%%
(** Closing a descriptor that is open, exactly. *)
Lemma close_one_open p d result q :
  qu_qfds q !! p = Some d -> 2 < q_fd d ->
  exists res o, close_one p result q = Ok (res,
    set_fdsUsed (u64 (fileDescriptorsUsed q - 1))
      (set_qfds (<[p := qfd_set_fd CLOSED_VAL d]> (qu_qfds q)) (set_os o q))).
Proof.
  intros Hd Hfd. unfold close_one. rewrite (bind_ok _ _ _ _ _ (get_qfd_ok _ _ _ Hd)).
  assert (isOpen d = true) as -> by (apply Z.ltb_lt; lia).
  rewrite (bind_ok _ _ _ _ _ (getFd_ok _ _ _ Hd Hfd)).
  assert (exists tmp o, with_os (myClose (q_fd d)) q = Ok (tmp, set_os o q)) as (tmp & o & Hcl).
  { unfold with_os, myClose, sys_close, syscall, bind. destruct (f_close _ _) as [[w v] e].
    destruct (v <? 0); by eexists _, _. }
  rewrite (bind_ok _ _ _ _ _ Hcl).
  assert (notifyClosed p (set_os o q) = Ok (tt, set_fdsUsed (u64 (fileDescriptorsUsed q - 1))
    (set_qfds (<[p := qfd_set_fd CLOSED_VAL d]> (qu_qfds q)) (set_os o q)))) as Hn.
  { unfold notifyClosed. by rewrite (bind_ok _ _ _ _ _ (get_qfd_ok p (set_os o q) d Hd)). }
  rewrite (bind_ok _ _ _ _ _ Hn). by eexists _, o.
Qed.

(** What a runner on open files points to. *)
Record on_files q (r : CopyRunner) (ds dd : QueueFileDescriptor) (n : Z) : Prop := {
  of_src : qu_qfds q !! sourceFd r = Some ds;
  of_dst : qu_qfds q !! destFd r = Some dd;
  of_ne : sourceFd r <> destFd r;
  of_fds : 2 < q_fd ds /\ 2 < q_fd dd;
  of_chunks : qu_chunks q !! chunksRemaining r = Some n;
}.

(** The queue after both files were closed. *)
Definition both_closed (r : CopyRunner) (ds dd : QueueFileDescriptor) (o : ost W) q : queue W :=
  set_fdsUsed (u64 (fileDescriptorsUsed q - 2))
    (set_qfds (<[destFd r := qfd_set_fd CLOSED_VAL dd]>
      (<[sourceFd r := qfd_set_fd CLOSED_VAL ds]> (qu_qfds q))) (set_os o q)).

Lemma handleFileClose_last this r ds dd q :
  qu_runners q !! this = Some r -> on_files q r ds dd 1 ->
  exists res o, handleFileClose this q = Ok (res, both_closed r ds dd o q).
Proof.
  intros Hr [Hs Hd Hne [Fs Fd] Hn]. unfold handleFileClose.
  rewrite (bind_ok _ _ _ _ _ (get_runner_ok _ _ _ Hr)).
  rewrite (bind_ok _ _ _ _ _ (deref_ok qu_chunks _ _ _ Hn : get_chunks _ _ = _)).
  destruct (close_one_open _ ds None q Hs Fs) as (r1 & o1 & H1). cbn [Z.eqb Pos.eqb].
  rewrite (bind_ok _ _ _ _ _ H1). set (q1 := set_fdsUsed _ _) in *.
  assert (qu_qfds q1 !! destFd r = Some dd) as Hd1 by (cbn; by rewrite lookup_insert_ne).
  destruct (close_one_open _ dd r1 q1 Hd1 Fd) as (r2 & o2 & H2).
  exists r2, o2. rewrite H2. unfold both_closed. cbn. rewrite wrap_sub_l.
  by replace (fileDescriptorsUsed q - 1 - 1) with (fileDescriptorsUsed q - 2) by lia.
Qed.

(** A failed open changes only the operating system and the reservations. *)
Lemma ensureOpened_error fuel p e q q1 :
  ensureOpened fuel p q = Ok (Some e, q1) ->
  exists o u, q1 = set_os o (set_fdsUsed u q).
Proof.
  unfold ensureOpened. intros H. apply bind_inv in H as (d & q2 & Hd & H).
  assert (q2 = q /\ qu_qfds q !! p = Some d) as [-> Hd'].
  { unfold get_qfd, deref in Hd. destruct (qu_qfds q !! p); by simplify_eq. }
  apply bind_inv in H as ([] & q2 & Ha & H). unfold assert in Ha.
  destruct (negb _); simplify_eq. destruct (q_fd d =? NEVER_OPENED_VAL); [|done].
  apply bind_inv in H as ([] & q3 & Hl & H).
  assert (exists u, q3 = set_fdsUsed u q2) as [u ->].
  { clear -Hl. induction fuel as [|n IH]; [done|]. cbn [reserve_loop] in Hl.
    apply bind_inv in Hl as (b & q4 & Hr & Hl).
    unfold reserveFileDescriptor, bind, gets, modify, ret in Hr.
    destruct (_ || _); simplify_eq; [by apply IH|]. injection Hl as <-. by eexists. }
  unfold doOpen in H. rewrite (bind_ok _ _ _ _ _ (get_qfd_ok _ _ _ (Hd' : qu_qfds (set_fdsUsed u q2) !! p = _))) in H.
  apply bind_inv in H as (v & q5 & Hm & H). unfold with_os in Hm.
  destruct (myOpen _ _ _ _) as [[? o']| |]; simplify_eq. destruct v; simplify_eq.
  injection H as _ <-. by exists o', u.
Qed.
%%
What is expected:
Take the data above and return it exactly.

Written reply:
(** Closing a descriptor that is open, exactly. *)
Lemma close_one_open p d result q :
  qu_qfds q !! p = Some d -> 2 < q_fd d ->
  exists res o, close_one p result q = Ok (res,
    set_fdsUsed (u64 (fileDescriptorsUsed q - 1))
      (set_qfds (<[p := qfd_set_fd CLOSED_VAL d]> (qu_qfds q)) (set_os o q))).
Proof.
  intros Hd Hfd. unfold close_one. rewrite (bind_ok _ _ _ _ _ (get_qfd_ok _ _ _ Hd)).
  assert (isOpen d = true) as -> by (apply Z.ltb_lt; lia).
  rewrite (bind_ok _ _ _ _ _ (getFd_ok _ _ _ Hd Hfd)).
  assert (exists tmp o, with_os (myClose (q_fd d)) q = Ok (tmp, set_os o q)) as (tmp & o & Hcl).
  { unfold with_os, myClose, sys_close, syscall, bind. destruct (f_close _ _) as [[w v] e].
    destruct (v <? 0); by eexists _, _. }
  rewrite (bind_ok _ _ _ _ _ Hcl).
  assert (notifyClosed p (set_os o q) = Ok (tt, set_fdsUsed (u64 (fileDescriptorsUsed q - 1))
    (set_qfds (<[p := qfd_set_fd CLOSED_VAL d]> (qu_qfds q)) (set_os o q)))) as Hn.
  { unfold notifyClosed. by rewrite (bind_ok _ _ _ _ _ (get_qfd_ok p (set_os o q) d Hd)). }
  rewrite (bind_ok _ _ _ _ _ Hn). by eexists _, o.
Qed.

(** What a runner on open files points to. *)
Record on_files q (r : CopyRunner) (ds dd : QueueFileDescriptor) (n : Z) : Prop := {
  of_src : qu_qfds q !! sourceFd r = Some ds;
  of_dst : qu_qfds q !! destFd r = Some dd;
  of_ne : sourceFd r <> destFd r;
  of_fds : 2 < q_fd ds /\ 2 < q_fd dd;
  of_chunks : qu_chunks q !! chunksRemaining r = Some n;
}.

(** The queue after both files were closed. *)
Definition both_closed (r : CopyRunner) (ds dd : QueueFileDescriptor) (o : ost W) q : queue W :=
  set_fdsUsed (u64 (fileDescriptorsUsed q - 2))
    (set_qfds (<[destFd r := qfd_set_fd CLOSED_VAL dd]>
      (<[sourceFd r := qfd_set_fd CLOSED_VAL ds]> (qu_qfds q))) (set_os o q)).

Lemma handleFileClose_last this r ds dd q :
  qu_runners q !! this = Some r -> on_files q r ds dd 1 ->
  exists res o, handleFileClose this q = Ok (res, both_closed r ds dd o q).
Proof.
  intros Hr [Hs Hd Hne [Fs Fd] Hn]. unfold handleFileClose.
  rewrite (bind_ok _ _ _ _ _ (get_runner_ok _ _ _ Hr)).
  rewrite (bind_ok _ _ _ _ _ (deref_ok qu_chunks _ _ _ Hn : get_chunks _ _ = _)).
  destruct (close_one_open _ ds None q Hs Fs) as (r1 & o1 & H1). cbn [Z.eqb Pos.eqb].
  rewrite (bind_ok _ _ _ _ _ H1). set (q1 := set_fdsUsed _ _) in *.
  assert (qu_qfds q1 !! destFd r = Some dd) as Hd1 by (cbn; by rewrite lookup_insert_ne).
  destruct (close_one_open _ dd r1 q1 Hd1 Fd) as (r2 & o2 & H2).
  exists r2, o2. rewrite H2. unfold both_closed. cbn. rewrite wrap_sub_l.
  by replace (fileDescriptorsUsed q - 1 - 1) with (fileDescriptorsUsed q - 2) by lia.
Qed.

(** A failed open changes only the operating system and the reservations. *)
Lemma ensureOpened_error fuel p e q q1 :
  ensureOpened fuel p q = Ok (Some e, q1) ->
  exists o u, q1 = set_os o (set_fdsUsed u q).
Proof.
  unfold ensureOpened. intros H. apply bind_inv in H as (d & q2 & Hd & H).
  assert (q2 = q /\ qu_qfds q !! p = Some d) as [-> Hd'].
  { unfold get_qfd, deref in Hd. destruct (qu_qfds q !! p); by simplify_eq. }
  apply bind_inv in H as ([] & q2 & Ha & H). unfold assert in Ha.
  destruct (negb _); simplify_eq. destruct (q_fd d =? NEVER_OPENED_VAL); [|done].
  apply bind_inv in H as ([] & q3 & Hl & H).
  assert (exists u, q3 = set_fdsUsed u q2) as [u ->].
  { clear -Hl. induction fuel as [|n IH]; [done|]. cbn [reserve_loop] in Hl.
    apply bind_inv in Hl as (b & q4 & Hr & Hl).
    unfold reserveFileDescriptor, bind, gets, modify, ret in Hr.
    destruct (_ || _); simplify_eq; [by apply IH|]. injection Hl as <-. by eexists. }
  unfold doOpen in H. rewrite (bind_ok _ _ _ _ _ (get_qfd_ok _ _ _ (Hd' : qu_qfds (set_fdsUsed u q2) !! p = _))) in H.
  apply bind_inv in H as (v & q5 & Hm & H). unfold with_os in Hm.
  destruct (myOpen _ _ _ _) as [[? o']| |]; simplify_eq. destruct v; simplify_eq.
  injection H as _ <-. by exists o', u.
Qed.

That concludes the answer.